Türkiye’de çiftçilikle uğraşan ve 92 yılından beri İsveç - Türkiye arası mekik dokuyan Ümit Karakeçili, 2009 yılında böbrek yetmezliği çekmeye başlayınca İsveç’te evinin bulunduğu Falun şehrinde tedaviye başladı. Boyun damarı içinde bulunan ve kalbe uzanan katater çıkarılmak istenirken kırılınca bir kısmı içerde kaldı.

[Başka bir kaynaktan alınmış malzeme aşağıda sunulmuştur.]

Lemma same_mem_table s s' k : same_mem s s' -> table_of s' k = table_of s k.
Proof. intros [Hp _]. unfold table_of. by rewrite Hp. Qed.
Lemma same_mem_pte s s' k j : same_mem s s' -> pte s' k j = pte s k j.
Proof. intros Hs. unfold pte. rewrite (same_mem_table s s') by done. by rewrite (proj1 Hs). Qed.
Lemma same_mem_translate s s' a : same_mem s s' -> translate s' a = translate s a.
Proof. intros Hs. rewrite !translate_pte. by rewrite (same_mem_pte s s'). Qed.
Lemma same_mem_total s s' x : same_mem s s' -> total_refs s' x = total_refs s x.
Proof.
  intros Hs. apply zsum_ext. intros k _. unfold dir_refs, tab_ref. rewrite (same_mem_table s s') by done. f_equal.
  apply refs_to_ext. intros j _. by rewrite (same_mem_pte s s').
Qed.
Lemma same_mem_ok s s' : same_mem s s' -> mem_ok s -> mem_ok s'.
Proof.
  intros Hs [[M1 M1'] M2 M3 M4 M5]. split; [split| | | |].
  - intros k u Hk Hu. rewrite (same_mem_table s s') in Hu by done. destruct (M1 k u Hk Hu) as [? Hi].
    split; [done|]. intros i Hi1 Hi2. rewrite (proj2 Hs). by apply Hi.
  - intros k l u Hk Hl Hku Hlu. rewrite !(same_mem_table s s') in Hku, Hlu by done. by apply (M1' k l u).
  - intros x. rewrite (same_mem_total s s') by done. rewrite (proj2 Hs). apply M2.
  - intros k j Hk Hj. rewrite (same_mem_pte s s') by done. by apply M3.
  - intros k u Hk Hu. rewrite (same_mem_table s s') in Hu by done. by apply (M4 k).
  - intros k u Hk Hu. rewrite (same_mem_table s s') in Hu by done. by apply (M5 k).
Qed.

(** ** The segments of a process *)

(** The current process has code and data in one area, from block [fk] on, and the area
    of slot [nr] is unused. *)
Record forkable (s : kstate) (c nr fk : Z) : Prop := {
  fk_code : get_base (t_ldt (tsk s c) 1) = block_start fk;
  fk_data : get_base (t_ldt (tsk s c) 2) = block_start fk;
  fk_limits : 0 < get_limit (t_ldt (tsk s c) 1) <= get_limit (t_ldt (tsk s c) 2);
  fk_copyable : copyable s fk (16 * nr) (blocks (get_limit (t_ldt (tsk s c) 2)));
}.

Lemma child_base nr : 1 <= nr < 64 -> u32 (nr * 0x4000000) = block_start (16 * nr).
Proof. intros Hn. unfold block_start. rewrite u32_small by lia. lia. Qed.

Lemma same_mem_copyable s s' fk tk n : same_mem s s' -> copyable s fk tk n -> copyable s' fk tk n.
Proof.
  intros Hs [C1 C2 C3 C4 C5 C6]. split; try done.
  - by apply (same_mem_ok s).
  - intros k Hk. rewrite (same_mem_table s s') by done. by apply C5.
  - intros x. rewrite (proj2 Hs). apply C6.
Qed.
Lemma taken_copyable s k fk tk n : copyable s fk tk n -> frame_ok k -> mem_map s k = 0 -> copyable (taken k s) fk tk n.
Proof.
  intros [C1 C2 C3 C4 C5 C6] Hk Hz. split; try done.
  - by apply taken_ok.
  - intros l Hl. rewrite table_of_taken by (done || lia). by apply C5.
  - intros x. simpl. rewrite arr_dec. specialize (C6 x). case_decide; [|done]. subst. lia.
Qed.

(** Two translations that agree. *)
Definition same_paging (s s' : kstate) : Prop :=
  (forall a, linear a -> translate s' a = translate s a).

(** The child in slot [nr] shares the pages of its parent. *)
Definition shares (s s' : kstate) (fk tk n : Z) : Prop :=
  (forall d, 0 <= d < 4194304 * n ->
     translate s' (block_start tk + d) = read_only (translate s (block_start fk + d)) /\
     translate s' (block_start fk + d) = write_shared (translate s (block_start fk + d))) /\
  (forall a, linear a -> ~ in_blocks fk n a -> ~ in_blocks tk n a -> translate s' a = translate s a).

(** The area of the parent may have lost the leave to write to its first [i] blocks. *)
Definition unshared_from (s s' : kstate) (fk i : Z) : Prop := forall a, linear a ->
  translate s' a = if decide (in_blocks fk i a) then write_shared (translate s a) else translate s a.

Lemma shares_ext s s0 t t' fk tk n : same_paging s s0 -> same_mem t t' -> 0 <= fk -> fk + n <= 1024 ->
  shares s0 t fk tk n -> shares s t' fk tk n.
Proof.
  intros Hs Ht Hf Hf' [S1 S2]. split.
  - intros d Hd. rewrite !(same_mem_translate t t') by done. destruct (S1 d Hd) as [-> ->].
    rewrite Hs; [done|]. unfold linear, block_start. lia.
  - intros a Ha H1 H2. rewrite (same_mem_translate t t'), S2, Hs by done. done.
Qed.

(** [copy_mem] on a state with the segments [forkable] asks for. *)
Lemma copy_mem_run nr p s c fk : current s = Some c -> c <> p -> 1 <= nr < 64 -> forkable s c nr fk ->
  let n := blocks (get_limit (t_ldt (tsk s c) 2)) in
  exists r t, copy_mem nr p s = Ret r t /\ mem_ok t /\
    (r = 0 /\ shares s t fk (16 * nr) n \/
     r = - ENOMEM /\ (forall x, mem_map t x = mem_map s x) /\ (forall x, total_refs t x = total_refs s x) /\
       exists i, 0 <= i < n /\ unshared_from s t fk i).
Proof.
  intros Hc Hp Hnr [F1 F2 F3 F4] n. set (size := get_limit (t_ldt (tsk s c) 2)) in *.
  unfold copy_mem. rewrite (bind_Ret _ _ _ _ _ (me_run s c Hc)). cbv zeta. rewrite F1, F2, Z.eqb_refl. cbn [negb].
  fold size. rewrite (proj2 (Z.ltb_ge _ _)) by lia. rewrite child_base by done. mrun.
  match goal with |- context [(copy_page_tables _ _ _ ≫= _) ?u] => set (s1 := u) end.
  assert (Hs1 : same_mem s s1) by (split; reflexivity). pose proof (same_mem_copyable _ _ _ _ _ Hs1 F4) as Hcp.
  destruct (copy_page_tables_run fk (16 * nr) size s1) as (r & i & t & Hrun & HB & Hi & HQ); [lia|exact Hcp|].
  rewrite (bind_Ret _ _ _ _ _ Hrun). pose proof Hcp as [_ [Hf Hf'] [Ht Ht'] _ _ _].
  destruct HQ as [(-> & _ & Hlt)|[-> ->]].
  - change (nz (-1)) with true. cbn match.
    destruct (free_page_tables_run (16 * nr) size t) as (u & Hfree & HZ); [lia|apply HB|lia|lia|].
    rewrite (bind_Ret _ _ _ _ _ Hfree).
    destruct (copied_freed s1 fk (16 * nr) n i t u Hcp Hi HB HZ) as (Hu & _ & Hmap & Htot & _ & Htr).
    exists (- ENOMEM), u. split; [done|]. split; [done|]. right. split; [done|]. split; [done|]. split.
    + intros x. by rewrite Htot, (same_mem_total s s1).
    + exists i. split; [lia|]. intros a Ha. by rewrite Htr, (same_mem_translate s s1).
  - exists 0, t. split; [done|]. split; [by apply HB|]. left. split; [done|].
    apply (shares_ext s s1 t t); try lia; [intros a _; by apply same_mem_translate|done|].
    apply copied_translations; (done || lia).
Qed.

(** ** The whole of [fork] *)

(** Other counts that still cover the references. *)
Lemma mem_ok_counts s s' : phys s' = phys s -> mem_ok s ->
  (forall x, total_refs s x <= mem_map s' x < 65536) -> mem_ok s'.
Proof.
  intros Hp [[M1 M1'] M2 M3 M4 M5] Hc.
  assert (Ht : forall k, table_of s' k = table_of s k) by (intros k; unfold table_of; by rewrite Hp).
  assert (He : forall k j, pte s' k j = pte s k j) by (intros k j; unfold pte; by rewrite Ht, Hp).
  apply mem_ok_intro.
  - intros k u Hk Hu. rewrite Ht in Hu. by destruct (M1 k u Hk Hu).
  - intros k l u Hk Hl. rewrite !Ht. by apply M1'.
  - intros x. rewrite (total_ext s s') by done. apply Hc.
  - intros k j. rewrite He. apply M3.
  - intros k u. rewrite Ht. apply M4.
  - intros k u. rewrite Ht. apply M5.
Qed.

Lemma born_mem fninit c nr p r s : same_mem s (born fninit c nr p r s).
Proof. unfold born. case_match; split; reflexivity. Qed.

Section fork.
Context (fninit : Z -> Z) (nr c fk : Z) (r : fork_regs) (s : kstate).
Context (Hok : files_ok s) (Hplaced : tasks_placed s) (Hc : current s = Some c).
Context (Hnr : 1 <= nr < NR_TASKS) (Hfree : task s nr = None) (Hfk : forkable s c nr fk).
Let n := blocks (get_limit (t_ldt (tsk s c) 2)).

(** What becomes of memory: the child shares it, or everything is as it was. *)
Definition fork_memory (v : Z) (s' : kstate) : Prop :=
  mem_ok s' /\
  (v = last_pid s /\ shares s s' fk (16 * nr) n \/
   v = - EAGAIN /\ (forall x, mem_map s' x = mem_map s x) /\ exists i, 0 <= i <= n /\ unshared_from s s' fk i).

(** The frame of the task structure is given back. *)
Lemma give_back k s2 : frame_ok k -> mem_map s k = 0 -> mem_ok s2 ->
  (forall x, mem_map s2 x = mem_map (taken k s) x) -> (forall x, total_refs s2 x = total_refs s x) ->
  exists s3, free_page (frame k) s2 = Ret tt s3 /\ mem_ok s3 /\ phys s3 = phys s2 /\ forall x, mem_map s3 x = mem_map s x.
Proof.
  intros Hk Hz Hm2 Hmap Htot. pose proof (frame_range k Hk) as Hr.
  assert (Hat : forall x, at_frame (frame k) x = (k =? x)) by (intros x; apply at_frame_frame; destruct Hk; lia).
  destruct (free_page_run (frame k) s2) as (m & Hrun & Hm).
  { intros x Hx. rewrite Hat in Hx. apply Z.eqb_eq in Hx. subst x. rewrite Hmap. simpl. rewrite arr_eq. lia. }
  { unfold HIGH_MEMORY. lia. }
  assert (Hs : forall x, m x = mem_map s x).
  { intros x. rewrite Hm, Hmap, Hat. simpl. rewrite arr_dec. destruct (Z.eqb_spec k x); case_decide; subst; simpl; lia. }
  eexists. split; [exact Hrun|]. split; [|done]. apply (mem_ok_counts s2); [done|done|]. intros x. simpl.
  rewrite Hs, Htot. apply (mo_count s (cp_ok _ _ _ _ (fk_copyable _ _ _ _ Hfk))).
Qed.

Karakeçili 2013 yılında kadavradan böbrek nakli oldu. Nakilden sonraki yıllarda Karakeçili’nin durumu daha da ciddileşti. Damarındaki katater sürekli bir enfeksiyona neden olduğu için her gün antibiyotik kullanmak zorunda kaldı. İsveç’teki doktorlar kataterin damarlara yapıştığını ve hayati riskinin olduğunu belirtip ameliyatı yapamayacaklarını söylediler.

Karakeçili bu kez daha kapsamlı bir hastanesi olan Uppsala şehrine taşındı. Oradaki doktorlar da hayati riskinin olduğunu söyleyerek ameliyattan yana olmadıklarını söyledi. Nakil olduğu böbreği de bozulan Karakeçili’nin tekrar nakil olması gerekti. Ancak içindeki kataterin neden olduğu rahatsızlıklar yüzünden bu imkansızdı.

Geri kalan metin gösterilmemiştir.